City Sued After Three Die In Firetruck Accident
One family has filed a wrongful death lawsuit against Kansas City and their police department after an accident with a fire truck took three lives. Among those killed was a passenger in an SUV. Their family has filed a wrongful death lawsuit against the City. More wrongful death lawsuits could be incoming pending the outcome of an investigation conducted by the City into the incident. Thus far the results of that investigation have not been released and the driver of the fire truck has not been named or faced disciplinary consequences.
According to early reports, the fire truck collided with an SUV at an intersection and struck a brick building that partially collapsed. Both driver and passenger in the SUV were killed and another pedestrian was killed as well. The building is also in pretty rough shape.

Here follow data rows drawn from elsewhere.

Definition isDigit (c : ascii) : bool :=
  let n := N_of_ascii c in ((48 <=? n) && (n <=? 57))%N.

Definition isDash (c : ascii) : bool := (N_of_ascii c =? 45)%N.

(** [/^\d{4}-\d{2}-\d{2}$/.test(s)] *)
Definition isIsoDate (s : string) : bool :=
  match s with
  | String y1 (String y2 (String y3 (String y4 (String d1
      (String m1 (String m2 (String d2 (String a1 (String a2 EmptyString))))))))) =>
      isDigit y1 && isDigit y2 && isDigit y3 && isDigit y4 && isDash d1 &&
      isDigit m1 && isDigit m2 && isDash d2 && isDigit a1 && isDigit a2
  | _ => false
  end.

(** The string form of a number or boolean never has the shape of a date,
    so only strings can pass the test. *)
Definition toUtcMidnight (dateLike : JsVal) : JsVal :=
  if falsy dateLike then JUndef
  else match dateLike with
       | JStr s => if isIsoDate s then JStr (s ++ "T00:00:00Z") else dateLike
       | _ => dateLike
       end.

(** [{ ...cur, ...patch }]: own properties of [patch] win. *)
Definition spread (cur patch : Row) : Row := patch ∪ cur.

(** The object literal PUT by [updateDemand], in source order. *)
Definition payload (id : string) (cur patch : Row) : list (string * JsVal) :=
  let m := spread cur patch in
  [ ("id", JStr id);
    ("title", nullish (prop m "title") (JStr "(Untitled)"));
    ("type", nullish (prop m "type") JNull);
    ("priority", nullish (prop m "priority") JNull);
    ("status", nullish (prop m "status") JNull);
    ("current_stage",
       nullish (nullish (prop m "current_stage") (prop m "currentStage")) JNull);
    ("description", nullish (prop m "description") JNull);
    ("requestor", nullish (prop m "requestor") JNull);
    ("department", nullish (prop m "department") JNull);
    ("expected_start_date",
       nullish (toUtcMidnight
                  (nullish (prop m "expected_start_date") (prop m "expectedStartDate")))
               JNull);
    ("expected_delivery",
       nullish (toUtcMidnight
                  (nullish (prop m "expected_delivery") (prop m "expectedDelivery")))
               JNull);
    ("business_justification", nullish (prop m "business_justification") JNull);
    ("expected_benefits", nullish (prop m "expected_benefits") JNull);
    ("risk_assessment", nullish (prop m "risk_assessment") JNull);
    ("success_criteria", nullish (prop m "success_criteria") JNull);
    ("estimated_cost", nullish (prop m "estimated_cost") JNull);
    ("budget_source", nullish (prop m "budget_source") JNull);
    ("cost_category", nullish (prop m "cost_category") JNull);
    ("roi", nullish (prop m "roi") JNull);
    ("progress", nullish (prop m "progress") JNull);
    ("created_date",
       nullish (nullish (prop cur "created_date") (prop cur "createdDate")) JNull) ].

(** Reading a property of the written object: [None] when the object has
    no such property. *)
Fixpoint field (k : string) (o : list (string * JsVal)) : option JsVal :=
  match o with
  | [] => None
  | (k', v) :: r => if String.eqb k' k then Some v else field k r
  end.
(** * contest-maker-150: the contest-problem selection engine

    A shallow embedding of
      - backend/internal/domain/problem.go   (Difficulty, Weight, Problem)
      - backend/internal/domain/contest.go   (Contest, ContestProblem, IsExpired)
      - backend/internal/domain/errors.go    (the domain errors used here)
      - backend/internal/service/problem_service.go
          (calculateDistribution, randomSelect, SelectProblemsForContest)
      - backend/internal/service/contest_service.go (CreateContest)
      - backend/internal/repository/contest_repository.go
    followed by the properties of the selection engine. *)

From Stdlib Require Import ZArith QArith Qround Lia Sorted.
From stdpp Require Import gmap strings list fin_maps.

Local Open Scope string_scope.
Local Open Scope list_scope.
Local Open Scope Z_scope.

(** ** Go's [int] on a 64-bit platform *)

Module GoInt.

Definition int_min : Z := - 2 ^ 63.
Definition int_max : Z := 2 ^ 63 - 1.

(** Two's-complement wrap-around of a mathematical integer. *)
Definition wrap (z : Z) : Z := (z + 2 ^ 63) `mod` 2 ^ 64 - 2 ^ 63.

Definition add (x y : Z) : Z := wrap (x + y).
Definition sub (x y : Z) : Z := wrap (x - y).
Definition mul (x y : Z) : Z := wrap (x * y).
(** Go's [/] truncates toward zero. *)
Definition quo (x y : Z) : Z := wrap (Z.quot x y).

Definition in_range (z : Z) : Prop := int_min <= z <= int_max.

End GoInt.

(** [len(s)] of a slice, as a Go [int]. *)
Definition len {A} (l : list A) : Z := Z.of_nat (length l).

(** ** domain/problem.go *)

Definition UUID := N.

(** [type Difficulty string] *)
Definition Difficulty := string.

Definition DifficultyEasy : Difficulty := "Easy".
Definition DifficultyMedium : Difficulty := "Medium".
Definition DifficultyHard : Difficulty := "Hard".

Definition Weight (d : Difficulty) : Z :=
  if String.eqb d DifficultyEasy then 1
  else if String.eqb d DifficultyMedium then 2
  else if String.eqb d DifficultyHard then 3
  else 0.

Record Problem := mkProblem {
  p_ID : UUID;
  p_Title : string;
  p_Slug : string;
  p_Difficulty : Difficulty;
  p_Topics : list string;
  p_LeetCodeURL : string;
  p_NeetCodeURL : string;
  p_OrderIndex : Z
}.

Understanding sovereign immunity
Every state in the country, along with the federal government and municipalities both permits and limits lawsuits against the state. Since these lawsuits are paid out of public coffers, there is a sense that they need to be protected. In fact, Missouri’s rules in regards to sovereign immunity are slightly more permissive than Florida’s.
In Florida, plaintiffs are only allowed to collect $200,000 at the very most and if the incident involves multiple plaintiffs, then that number is capped at $300,000. That is something that the Parkland parents are now attempting to circumvent as they would all be only entitled to recover a total of $350,000 and split that however many ways.
In Missouri, however, the cap is over $400,000 per plaintiff and over $3 million per incident. So, each wrongful death would settle for about $450,000 and there would still be money left over to repair the building.
Sovereign immunity in Florida
Some states bar simple negligence claims against government employees. These rules bar the vast majority of traffic accident cases unless there is gross or extreme negligence. In those cases, you would not be able to pursue punitive damages against the government. In Florida, you cannot sue the government concerning a plan, but you can sue the government over how they implement the plan. In other words, certain decisions are within the government’s purview to decide without fear of a lawsuit while other decisions do expose the government to a lawsuit. In other words, a plaintiff must prove that the negligence was related to the implementation of a plan and not the plan itself. A negligent plan, policy, or process can never become the subject of a lawsuit in Florida. Negligently operating a fire truck, however, is still compensable.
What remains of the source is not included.